Брюзжание по любому поводу становится повсеместным. Ёсида Канэёси (Кэнко-хоси), характеризуя в своих «Записках на досуге» (около 1330 г.) упадок нынешних нравов, с брезгливостью и горечью писал о тунце (который в настоящее время считается превосходным сырьем для суси и сасими): «В море возле Камакура ловят рыбу, именуемую тунцом, и считают ее наилучшей. Такое суждение явилось недавно. Один старик из Камакура рассказал мне: "Когда я был молодым, к столу людей благородных тунца не подавали. А голову даже люди подлые не ели. Они ее отрезали и на помойку выбрасывали". Да, последние времена настают… Чтобы такой-то гадостью люди благородные не брезговали…» [244]
244
Ёсида Канэёси. Записки на досуге/Перевод А. Н. Мещерякова. М.: Наталис, 2009. С. 99.
Размер и качество среды обитания: страна крошечная, далекая и несчастная
Общий модус пессимистического отношения к реалиям государственной жизни самым непосредственным образом сказывается на оценке среды обитания, на восприятии размеров страны и ее географического положения – государственное пространство как бы «сжимается». Если раньше тенденция к сжатию (она хорошо видна уже по поэзии «Кокинсю») касалась преимущественно пространства личного, то теперь она распространяется и на все государство, территория страны начинает восприниматься как крошечная и ущербная. Дело дошло до того, что Япония одно время добровольно отказалась от своего суверенитета, признала себя вассалом Китая и стала отправлять туда посольства с данью. В своей переписке с китайским императором глава сёгуната Асикага Ёсимицу (1358–1408) именовал себя ваном, т. е. вассалом минского Китая. Вместе с осознанием малости Японии положительные характеристики ее земли также отходят на второй план. Такое восприятие в значительной степени обеспечивалось с помощью буддийского языка описания. Сетования на бренность этого мира и его непрочность сделались общим местом дискурса того времени.

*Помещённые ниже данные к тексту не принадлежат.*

(* ===== verification/JsString.v ===== *)
(** * JavaScript strings, number rendering and dynamic values

    Strings are [String.string]: the bytes of the UTF-8 encoding of the text.
    [trim] and [toLowerCase] act on the ASCII range, which is what repository
    names, action classes, logins, labels and paths are made of; the Unicode
    tables for case folding and white space beyond it are not modelled, and a
    byte outside ASCII is left alone by both.

    [num_to_string] is ECMAScript's Number::toString (the shortest decimal that
    reads back as the number), used wherever a template literal renders a
    number.  [jsval] is the type of values the sources call [unknown]. *)

From stdpp Require Import base list strings sorting option pretty sets.
From Stdlib Require Import QArith Qround ZArith Ascii Lia.
From S2P Require Import Prelude JsNumber.

Local Open Scope nat_scope.
Local Open Scope string_scope.

(** ** Characters *)

(** The ASCII members of WhiteSpace and LineTerminator. *)
Definition is_space (c : ascii) : bool :=
  let n := N_of_ascii c in
  ((9 <=? n) && (n <=? 13) || (n =? 32))%N.

Definition lower_ascii (c : ascii) : ascii :=
  let n := N_of_ascii c in
  if ((65 <=? n) && (n <=? 90))%N then ascii_of_N (n + 32) else c.

Definition is_alnum (c : ascii) : bool :=
  let n := N_of_ascii c in
  ((48 <=? n) && (n <=? 57) || (65 <=? n) && (n <=? 90) || (97 <=? n) && (n <=? 122))%N.

(** ** Strings *)

Fixpoint toLowerCase (s : string) : string :=
  match s with
  | EmptyString => EmptyString
  | String c s' => String (lower_ascii c) (toLowerCase s')
  end.

Fixpoint trim_start (s : string) : string :=
  match s with
  | String c s' => if is_space c then trim_start s' else s
  | EmptyString => EmptyString
  end.
(* ===== verification/Ledger.v ===== *)
(** * The governor ledger's event contract

    Models [packages/loopover-engine/src/governor-ledger.ts] and
    [repo-segment.ts]: the closed event vocabulary every governor component
    reports in, and the validation each row passes before it is inserted
    ([normalizeGovernorLedgerEvent]), with the parts of [JSON.stringify] and
    [JSON.parse] it relies on.

    Main results: a row that validates is well formed (closed vocabulary,
    trimmed non-empty strings, a repository name that cannot traverse paths),
    validation is idempotent, and a payload is accepted exactly when JSON text
    represents it without loss. *)

From stdpp Require Import base list strings option sets.
From Stdlib Require Import QArith Ascii.
From S2P Require Import Prelude JsNumber JsString.

Local Open Scope nat_scope.
Local Open Scope string_scope.
Local Open Scope js_scope.

(** ** Vocabulary *)

Inductive GovernorLedgerEventType :=
| allowed | denied | throttled | kill_switch.

#[global] Instance GovernorLedgerEventType_eq_dec : EqDecision GovernorLedgerEventType.
Proof. solve_decision. Defined.

Definition eventType_to_string (t : GovernorLedgerEventType) : string :=
  match t with
  | allowed => "allowed"
  | denied => "denied"
  | throttled => "throttled"
  | kill_switch => "kill_switch"
  end.

(** [GOVERNOR_LEDGER_EVENT_TYPES], and the membership test of the set built from it. *)
Definition GOVERNOR_LEDGER_EVENT_TYPES : list GovernorLedgerEventType :=
  [allowed; denied; throttled; kill_switch].

#[export] Instance GovernorLedgerEventType_vocabulary : Vocabulary GovernorLedgerEventType.
Proof. vocabulary_by eventType_to_string GOVERNOR_LEDGER_EVENT_TYPES. Defined.

Definition eventType_of_string (s : string) : option GovernorLedgerEventType := of_word s.

Record GovernorLedgerEvent := mkEvent {
  eventType : GovernorLedgerEventType;
  repoFullName : option string;
  actionClass : string;
  decision : string;
  reason : string;
  payload : list (string * jsval);
}.

Record NormalizedGovernorLedgerEvent := mkNormalized {
  n_eventType : GovernorLedgerEventType;
  n_repoFullName : option string;
  n_actionClass : string;
  n_decision : string;
  n_reason : string;
  n_payloadJson : string;
}.

(** ** Repository segments *)

Definition repo_segment_char (c : ascii) : bool :=
  is_alnum c || Ascii.eqb c "." || Ascii.eqb c "_" || Ascii.eqb c "-".

(** [/^[A-Za-z0-9._-]+$/] and not a bare [.] or [..]. *)
Definition isValidRepoSegment (segment : string) : bool :=
  negb (str_empty segment) && str_forallb repo_segment_char segment
  && negb (String.eqb segment ".") && negb (String.eqb segment "..").

(** ** JSON *)

Definition hex_digit (n : N) : string :=
  if (n <? 10)%N then String (ascii_of_N (48 + n)) "" else String (ascii_of_N (87 + n)) "".

Definition json_escape_char (c : ascii) : string :=
  let n := N_of_ascii c in
  if (n =? 34)%N || (n =? 92)%N then String "\" (String c "")
  else if (n =? 8)%N then "\b"
  else if (n =? 9)%N then "\t"
  else if (n =? 10)%N then "\n"
  else if (n =? 12)%N then "\f"
  else if (n =? 13)%N then "\r"
  else if (n <? 32)%N then "\u00" ++ hex_digit (n / 16) ++ hex_digit (n mod 16)
  else String c "".

Fixpoint json_escape (s : string) : string :=
  match s with
  | EmptyString => ""
  | String c s' => json_escape_char c ++ json_escape s'
  end.

Definition json_quote (s : string) : string :=
  let q := String (ascii_of_N 34) "" in q ++ json_escape s ++ q.

Definition json_num (n : num) : string := if is_finite n then num_to_string n else "null".

(** [JSON.stringify]; [None] is the [undefined] it returns for [undefined]. *)
Fixpoint json_stringify (v : jsval) : option string :=
  match v with
  | JUndefined => None
  | JNull => Some "null"
  | JBool b => Some (if b then "true" else "false")
  | JNum n => Some (json_num n)
  | JStr s => Some (json_quote s)
  | JArr vs =>
      Some ("[" ++ join "," (List.map (fun w => default "null" (json_stringify w)) vs) ++ "]")
  | JObj fs =>
      Some ("{" ++ join "," (List.concat (List.map (fun kw =>
          match json_stringify kw.2 with
          | Some t => [json_quote kw.1 ++ ":" ++ t]
          | None => []
          end) fs)) ++ "}")
  end.

(** [JSON.parse(JSON.stringify(v))] as a value: what the text of [v] means. *)
Fixpoint json_image (v : jsval) : option jsval :=
  match v with
  | JUndefined => None
  | JNum n => Some (if is_finite n then JNum n else JNull)
  | JArr vs => Some (JArr (List.map (fun w => default JNull (json_image w)) vs))
  | JObj fs =>
      Some (JObj (List.concat (List.map (fun kw =>
          match json_image kw.2 with
          | Some w => [(kw.1, w)]
          | None => []
          end) fs)))
  | _ => Some v
  end.

(** Own-property lookup on an object's fields. *)
Definition get_own (fs : list (string * jsval)) (k : string) : option jsval :=
  snd <$> List.find (fun kv => String.eqb kv.1 k) fs.

Definition get_field (v : jsval) (k : string) : jsval :=
  match v with
  | JObj fs => default JUndefined (get_own fs k)
  | _ => JUndefined
  end.

(** The parsed side [a] is compared with the original [b].  [a === b] holds
    only between equal primitives: a parsed object is never the original one. *)
Fixpoint jsonRoundTripEqual (a b : jsval) : bool :=
  match a, b with
  | JUndefined, JUndefined | JNull, JNull => true
  | JBool x, JBool y => Bool.eqb x y
  | JNum x, JNum y => neqb x y
  | JStr x, JStr y => String.eqb x y
  | JArr xs, JArr ys =>
      (fix go (xs ys : list jsval) : bool :=
         match xs, ys with
         | [], [] => true
         | x :: xs', y :: ys' => jsonRoundTripEqual x y && go xs' ys'
         | _, _ => false
         end) xs ys
  | JObj fs, JObj gs =>
      Nat.eqb (List.length fs) (List.length gs)
      && forallb (fun kx => match get_own gs kx.1 with
                            | Some y => jsonRoundTripEqual kx.2 y
                            | None => false
                            end) fs
  | _, _ => false
  end.

(** ** Validation *)

Definition normalizeRequiredString (value : jsval) (code : string) : completion string :=
  match value with
  | JStr s =>
      let trimmed := trim s in
      if str_empty trimmed then Thrown code else Normal trimmed
  | _ => Thrown code
  end.

Definition normalizeOptionalRepoFullName (value : jsval) : completion (option string) :=
  match value with
  | JUndefined | JNull => Normal None
  | JStr s =>
      match split_on "/" (trim s) with
      | [owner; repo] =>
          if str_empty owner || str_empty repo then Thrown "invalid_repo_full_name"
          else if negb (isValidRepoSegment owner) || negb (isValidRepoSegment repo)
               then Thrown "invalid_repo_full_name"
               else Normal (Some (owner ++ "/" ++ repo))
      | _ => Thrown "invalid_repo_full_name"
      end
  | _ => Thrown "invalid_repo_full_name"
  end.

Definition serializePayload (p : jsval) : completion string :=
  match p with
  | JUndefined => Normal "{}"
  | JObj _ =>
      match json_stringify p, json_image p with
      | Some json, Some parsed =>
          if jsonRoundTripEqual parsed p then Normal json else Thrown "invalid_payload"
      | _, _ => Thrown "invalid_payload"
      end
  | _ => Thrown "invalid_payload"
  end.

Definition normalizeGovernorLedgerEvent (input : jsval) : completion NormalizedGovernorLedgerEvent :=
  match input with
  | JObj _ | JArr _ =>
      t <- normalizeRequiredString (get_field input "eventType") "invalid_event_type" ;;
      match eventType_of_string t with
      | None => Thrown "invalid_event_type"
      | Some et =>
          r <- normalizeOptionalRepoFullName (get_field input "repoFullName") ;;
          a <- normalizeRequiredString (get_field input "actionClass") "invalid_action_class" ;;
          d <- normalizeRequiredString (get_field input "decision") "invalid_decision" ;;
          why <- normalizeRequiredString (get_field input "reason") "invalid_reason" ;;
          p <- serializePayload (get_field input "payload") ;;
          Normal (mkNormalized et r a d why p)
      end
  | _ => Thrown "invalid_event"
  end.

(** The row a governor component builds, as the untyped value the append path
    receives. *)
Definition event_value (e : GovernorLedgerEvent) : jsval :=
  JObj [("eventType", JStr (eventType_to_string (eventType e)));
        ("repoFullName", jopt JStr (repoFullName e));
        ("actionClass", JStr (actionClass e));
        ("decision", JStr (decision e));
        ("reason", JStr (reason e));
        ("payload", JObj (payload e))].

(** ** Lossless payloads *)

(** Induction over dynamic values with the hypothesis for every component. *)
Section JsvalInd.
Variable P : jsval -> Prop.
Hypothesis HU : P JUndefined.
Hypothesis HN : P JNull.
Hypothesis HB : forall b, P (JBool b).
Hypothesis Hn : forall n, P (JNum n).
Hypothesis HS : forall s, P (JStr s).
Hypothesis HA : forall vs, Forall P vs -> P (JArr vs).
Hypothesis HO : forall fs, Forall (fun kv => P kv.2) fs -> P (JObj fs).

Fixpoint jsval_rect_all (v : jsval) : P v :=
  match v with
  | JUndefined => HU
  | JNull => HN
  | JBool b => HB b
  | JNum n => Hn n
  | JStr s => HS s
  | JArr vs => HA vs ((fix go l : Forall P l :=
      match l with [] => Forall_nil_2 _ | x :: l' => Forall_cons_2 _ _ _ (jsval_rect_all x) (go l') end) vs)
  | JObj fs => HO fs ((fix go l : Forall (fun kv => P kv.2) l :=
      match l with [] => Forall_nil_2 _ | x :: l' => Forall_cons_2 _ _ _ (jsval_rect_all x.2) (go l') end) fs)
  end.
End JsvalInd.

(** JSON text represents the value: no [undefined] and no non-finite number
    anywhere in it. *)
Fixpoint json_clean (v : jsval) : bool :=
  match v with
  | JUndefined => false
  | JNum n => is_finite n
  | JArr vs => forallb json_clean vs
  | JObj fs => forallb (fun kv => json_clean kv.2) fs
  | _ => true
  end.

(** The keys of a JavaScript object are distinct, at every level. *)
Fixpoint keys_distinct (v : jsval) : bool :=
  match v with
  | JArr vs => forallb keys_distinct vs
  | JObj fs => bool_decide (NoDup (fs.*1)) && forallb (fun kv => keys_distinct kv.2) fs
  | _ => true
  end.
(* ===== verification/RateLimit.v ===== *)
(** * Rate limiting

    Models [governor/rate-limit.ts] (rolling-window bucket arithmetic and the
    jittered backoff) and [governor/write-rate-limit.ts] (the global and
    per-repository buckets a governor write consults and advances).

    A policy or bucket table is a [gmap string _]: the sources read them through
    [Object.hasOwn], or with a key that contains a colon and so names no
    inherited property.  The injected random source is called at most once per
    decision, so it is modelled by the outcome of that call, a [completion num]:
    it may return any number or throw.

    Main results: no input makes a decision negative, larger than a window or
    [NaN]; the backoff is a non-negative integer; the arithmetic on doubles
    refines an integer specification ([Spec]); and in every run of writes no
    window admits more than its limit, per repository and across repositories. *)

From stdpp Require Import base list strings option gmap.
From Stdlib Require Import QArith Qround ZArith Lia Lqa.
From S2P Require Import Prelude JsNumber JsString Ledger.

Local Open Scope nat_scope.
Local Open Scope string_scope.
Local Open Scope js_scope.

(** ** Normalizers *)

(** [Number.isFinite(v) ? Math.max(0, Math.floor(v)) : 0].  The same helper is
    written out in rate-limit, budget-cap, reputation-throttle, non-convergence
    and worktree-pool. *)
Definition finiteNonNegativeInt (value : num) : num :=
  if is_finite value then nmax (nz 0) (nfloor value) else nz 0.

(** ** One bucket *)

Record LocalRateLimitConfig := mkConfig { limit : num; windowMs : num }.

Record LocalRateBucket := mkBucket { count : num; windowStartMs : num }.

Record LocalRateLimitDecision := mkRateDecision {
  rd_allowed : bool;
  rd_limit : num;
  rd_remaining : num;
  rd_resetAtMs : num;
  rd_retryAfterMs : num;
}.
(* ===== verification/SelfPlagiarism.v ===== *)
(** * Self-plagiarism check

    Models [governor/self-plagiarism.ts]: is a prospective pull request a
    near-duplicate of the miner's own earlier submissions, and if so, which
    member of the cluster survives?

    Records are compared by object identity in the source ([other !== sibling]),
    so a record carries the identity [or_ref] of its object.  [Date.parse] is
    implementation-defined outside the ISO format: it is the parameter
    [Date_parse], and every result holds for all of them.

    Main results: similarity is a symmetric fraction that is 1 on equal
    fingerprints; the verdict is [allowed] in exactly two situations; no two
    near-duplicates can both win; fingerprints do not depend on path order. *)

From stdpp Require Import base list strings option sorting.
From Stdlib Require Import QArith ZArith Ascii Lia Lqa.
From S2P Require Import Prelude JsNumber JsString Ledger RateLimit.

Local Open Scope nat_scope.
Local Open Scope string_scope.
Local Open Scope js_scope.

(** ** Data *)

Definition DEFAULT_SELF_PLAGIARISM_SIMILARITY_THRESHOLD : num := rnd (85 # 100).

Record SelfPlagiarismConfig := mkPlagConfig { similarityThreshold : num }.

Definition DEFAULT_SELF_PLAGIARISM_CONFIG : SelfPlagiarismConfig :=
  mkPlagConfig DEFAULT_SELF_PLAGIARISM_SIMILARITY_THRESHOLD.

Record OwnSubmissionRecord := mkRecord {
  or_ref : nat;
  or_repoFullName : string;
  or_fingerprint : option string;
  or_submittedAt : option string;
  or_pullRequestNumber : option num;
  or_issueNumber : option num;
}.

Record SelfPlagiarismVerdict := mkPlagVerdict {
  pv_allowed : bool;
  pv_eventType : GovernorLedgerEventType;
  pv_reason : string;
  pv_matchedSubmission : option OwnSubmissionRecord;
  pv_similarity : option num;
}.

(** ** Fingerprints *)

Definition normalizeThreshold (value : num) : num :=
  if negb (is_finite value) then DEFAULT_SELF_PLAGIARISM_SIMILARITY_THRESHOLD
  else nmin (nz 1) (nmax (nz 0) value).

Definition normalizeFingerprint (value : option string) : option string :=
  match value with
  | None => None
  | Some s => let trimmed := toLowerCase (trim s) in if str_empty trimmed then None else Some trimmed
  end.

(** The separator class [[\s:,]]. *)
Definition token_sep (c : ascii) : bool := is_space c || Ascii.eqb c ":" || Ascii.eqb c ",".

Definition tokenSet (fingerprint : string) : list string :=
  js_set (List.filter (fun t => negb (str_empty t)) (List.map trim (split_runs token_sep fingerprint))).

Definition fingerprintSimilarity (left right : string) : num :=
  let setLeft := tokenSet (normalizeFingerprint (Some left) ?? "") in
  let setRight := tokenSet (normalizeFingerprint (Some right) ?? "") in
  if Nat.eqb (List.length setLeft) 0 && Nat.eqb (List.length setRight) 0 then nz 1
  else if Nat.eqb (List.length setLeft) 0 || Nat.eqb (List.length setRight) 0 then nz 0
  else
    let intersection := List.length (List.filter (set_has setRight) setLeft) in
    let union := List.length setLeft + List.length setRight - intersection in
    ndiv (nnat intersection) (nnat union).

(** [paths.filter(typeof path === "string").map(trim).filter(nonempty)]. *)
Definition changed_paths (paths : list jsval) : list string :=
  List.filter (fun p => negb (str_empty p))
    (List.map trim (omap (fun v => match v with JStr s => Some s | _ => None end) paths)).

Definition fingerprintFromChangedFiles (paths : list jsval) : string :=
  join "," (merge_sort String.le (js_set (changed_paths paths))).

(** ** The election *)

Section Check.
Context (Date_parse : string -> num).

Definition submissionTimeMs (value : option string) : option num :=
  match value with
  | None => None
  | Some s => if str_empty s then None
              else let parsed := Date_parse s in if is_finite parsed then Some parsed else None
  end.

Definition finite_field (o : option num) : option num :=
  match o with Some n => if is_finite n then Some n else None | None => None end.

Definition submissionNumber (record : OwnSubmissionRecord) : num :=
  match finite_field (or_pullRequestNumber record) with
  | Some n => n
  | None => finite_field (or_issueNumber record) ?? nz 0
  end.

Definition repoTieBreaker (record : OwnSubmissionRecord) : string :=
  toLowerCase (trim (or_repoFullName record)).

(** A [null] time compares as zero; the callers have excluded it. *)
Definition submissionPrecedesSibling (candidate sibling : OwnSubmissionRecord) : bool :=
  let candidateTime := submissionTimeMs (or_submittedAt candidate) ?? nz 0 in
  let siblingTime := submissionTimeMs (or_submittedAt sibling) ?? nz 0 in
  if nltb siblingTime candidateTime then false
  else if ngtb siblingTime candidateTime then true
  else
    let candidateNumber := submissionNumber candidate in
    let siblingNumber := submissionNumber sibling in
    if nltb siblingNumber candidateNumber then false
    else if ngtb siblingNumber candidateNumber then true
    else
      let candidateRepo := repoTieBreaker candidate in
      let siblingRepo := repoTieBreaker sibling in
      if str_empty siblingRepo || str_empty candidateRepo then false
      else str_ltb candidateRepo siblingRepo.

Definition isSelfPlagiarismClusterWinner (candidate : OwnSubmissionRecord)
    (nearDuplicates : list OwnSubmissionRecord) : bool :=
  forallb (submissionPrecedesSibling candidate) nearDuplicates.

Definition resolveSelfPlagiarismWinner (candidate : OwnSubmissionRecord)
    (nearDuplicates : list OwnSubmissionRecord) : option OwnSubmissionRecord :=
  List.find (fun sibling =>
    let rest := List.filter (fun other => negb (Nat.eqb (or_ref other) (or_ref sibling))) nearDuplicates in
    isSelfPlagiarismClusterWinner sibling (candidate :: rest)) nearDuplicates.

Definition buildVerdict (ok : bool) (ev : GovernorLedgerEventType) (reason : string)
    (matched : option OwnSubmissionRecord) (sim : option num) : SelfPlagiarismVerdict :=
  mkPlagVerdict ok ev reason matched sim.
(** The gate is a client of the limiter: whatever implements [WriteLimiter], its
    invariant survives every gated write. *)
Lemma gate_step_inv Date_parse zp inv `{!WriteLimiter zp inv} s i : policies_ok zp -> stretchable zp ->
  gate_input_ok zp i -> inv s -> inv (gate_step Date_parse s i).
Proof.
  intros Hz Hst Hi Hs. assert (Hi' : gate_input_ok zp (with_store s i)) by exact Hi.
  unfold gate_step.
  unfold evaluateGovernorChokepointGate.
  destruct (evaluateGovernorChokepoint Date_parse (with_store s i)) as [d |] eqn:E; [| exact Hs]. cbn [cbind].
  destruct (decide (gd_stage d = stage_allow)) as [A | A].
  - destruct (policies_in_force _ _ Hz Hst Hi' (fun r => allow_not_floored _ _ _ r E A)) as (zp' & Hp & Hz' & Hl).
    destruct (allow_rate_limit _ _ _ E A) as (v & p & Ev & Av & Ep & Ee). rewrite Hp in Ev, Ep. rewrite A, Ee.
    cbn in Ep. injection Ep as <-. unfold call_rate_limit in Ev. cbn in Ev.
    cbn. rewrite (chokepoint_allowed_stage _ _ _ E), bool_decide_eq_true_2 by done. destruct Hi as (_ & now & Hnow & Hsafe). rewrite Hnow in *.
    exact (limiter_admit zp' s (mkWrite (gi_actionClass i) (gi_repoFullName i) now) _ v Hz' Hl Hsafe Hs Ev Av).
  - pose proof (chokepoint_allowed_stage _ _ _ E) as Hall. rewrite bool_decide_eq_false_2 in Hall by done.
    destruct (gd_stage d); try done; cbn; rewrite Hall; by apply limiter_backoff.
Qed.

(** C8: end to end.  Whatever sequence of writes under common rate policies is put
    through the gate, with whatever kill switches, caps, outcome histories (which
    stretch the windows), earlier submissions and malformed fields, the writes it
    lets through never exceed the global or the per-repository limit of any
    window. *)
Theorem gate_run_respects_limits Date_parse zp inputs :
  policies_ok zp -> stretchable zp -> Forall (gate_input_ok zp) inputs ->
  let log := ws_log (gate_run Date_parse inputs) in
  (forall action w, (Z.of_nat (global_admissions log action w) <= Spec.zlimit (zglobal zp action))%Z)
  /\ (forall action key w, (Z.of_nat (repo_admissions log action key w) <= Spec.zlimit (zrepo zp action))%Z).
Proof.
  intros Hz Hst Hi. pose proof (write_limiter zp Hz) as L. apply (limiter_limits (zp := zp)). unfold gate_run.
  generalize (limiter_empty (WriteLimiter := L)). generalize empty_write_state.
  induction Hi as [| i inputs Hi _ IH]; intros s Hs; [exact Hs |]. apply IH. by apply gate_step_inv with zp.
Qed.

(** Five live comments to one repository within a minute: all pass the default
    limit of ten; of twelve, ten do. *)
Definition sample_comment : GovernorChokepointInput :=
  mkInput "comment" "acme/widgets" (nz 1000) JNull false None true (JStr "live")
    (Thrown "unset") (Thrown "unset") (Some (Normal (emb_policies zdefault))) None
    (Normal (mkUsage (nz 0) (nz 0) (nz 0))) (Normal (mkLimits (nz 10) (nz 10) (nz 10)))
    (Normal (mkConvInput (nz 0) (nz 0) (nz 0) false)) None None None None None None.

Lemma gate_run_respects_limits_witness :
  let log := ws_log (gate_run length_clock (List.repeat sample_comment 12)) in
  repo_admissions log "comment" "comment:acme/widgets" 1000 = 10
  /\ (Z.of_nat (repo_admissions log "comment" "comment:acme/widgets" 1000) <= 10)%Z.
Proof.
  intros log. split; [vm_compute; reflexivity |].
  refine (proj2 (gate_run_respects_limits length_clock zdefault (List.repeat sample_comment 12) zdefault_ok _ _)
    "comment" "comment:acme/widgets" 1000%Z).
  { intros k c E. unfold zdefault in E. cbn [zp_perRepo] in E. apply lookup_insert_Some in E as [[<- <-] | [_ E]];
      [| apply lookup_singleton_Some in E as [<- <-]]; simpl; lia. }
  assert (H : gate_input_ok zdefault sample_comment).
  { split; [reflexivity |]. exists 1000%Z. split; [reflexivity | unfold Spec.safe; lia]. }
  cbn [List.repeat]. repeat (apply List.Forall_cons; [exact H |]). apply List.Forall_nil.
Defined.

Буддийское вероучение получает особенно широко-глубокое распространение со второй половины периода Хэйан. Причем ведущей его формой является амидаизм – вера в будду Амида, обещающего праведнику перерождение в раю. Он именуется либо Чистой землей (Дзёдо), либо Землей вечной (предельной) радости (Гокураку). Эта «небесная земля» расположена в западном направлении, поэтому люди «отворачиваются» от востока и поворачиваются лицом к западу. Для амидаизма характерен акцент на индивидуальных ритуалах для индивидуального спасения. Их предельно-упрощенным выражением является постоянное повторение формулы «Наму Амида Буцу» – «славься, будда Амида!». Некоторые идеологи амидаизма утверждали, что такой рецитации достаточно для попадания в рай. Что до жизни на этой земле, то она объявлялась юдолью печали. В связи с этим источники доносят до нас истории жизни (или смерти?) праведников, которым был столь неприятен этот горестный мир, что они предпочитали покончить жизнь самоубийством. Когда такой праведник после нескольких неудачных попыток преодолел наконец свой страх и утопился в море, «тут же в небе раздалась музыка, а над морем потянулись багряные облака. Чудо! Товарищи досточтимого заплакали, благодарные слезы капали в воду, словно вода с весел» («Сясэкисю», сборник буддийских проповедей, составлен в 1283 г., автор – монах Мудзю, 1226–1312, история IV-8, неопубликованный перевод Н. Н. Трубниковой). При таком подходе даже весенние цветы перестают приносить радость, они ассоциируются не с процветанием, а с увяданием. Знаменитый поэт Сайгё (1118–1190) писал: «Взгляни на этот мир… Он весь – опадший цвет. И куда мне тогда брести?» («Синкокинсю», № 1470). В другом стихотворении автор обвиняет благодатное весеннее солнце в жестокости: «Ветви ждут солнца, но судьба росы на них коротка. Жестокость весны» («Синкокинсю», № 1818). Аристократы сетуют на краткость цветения, подчеркивают его бесплодность, говорят о том, что только нездешний рай обещает надежду, что только в раю возможно обрести «плоды». Экс-император Тоба (1103–1156, на троне 1107–1123), наблюдавший цветопад сакуры, сложил: «Как жаль цветы в непостоянном нашем мире. Надежду на плоды связываю [лишь] с Западом» («Синкокинсю», № 1464).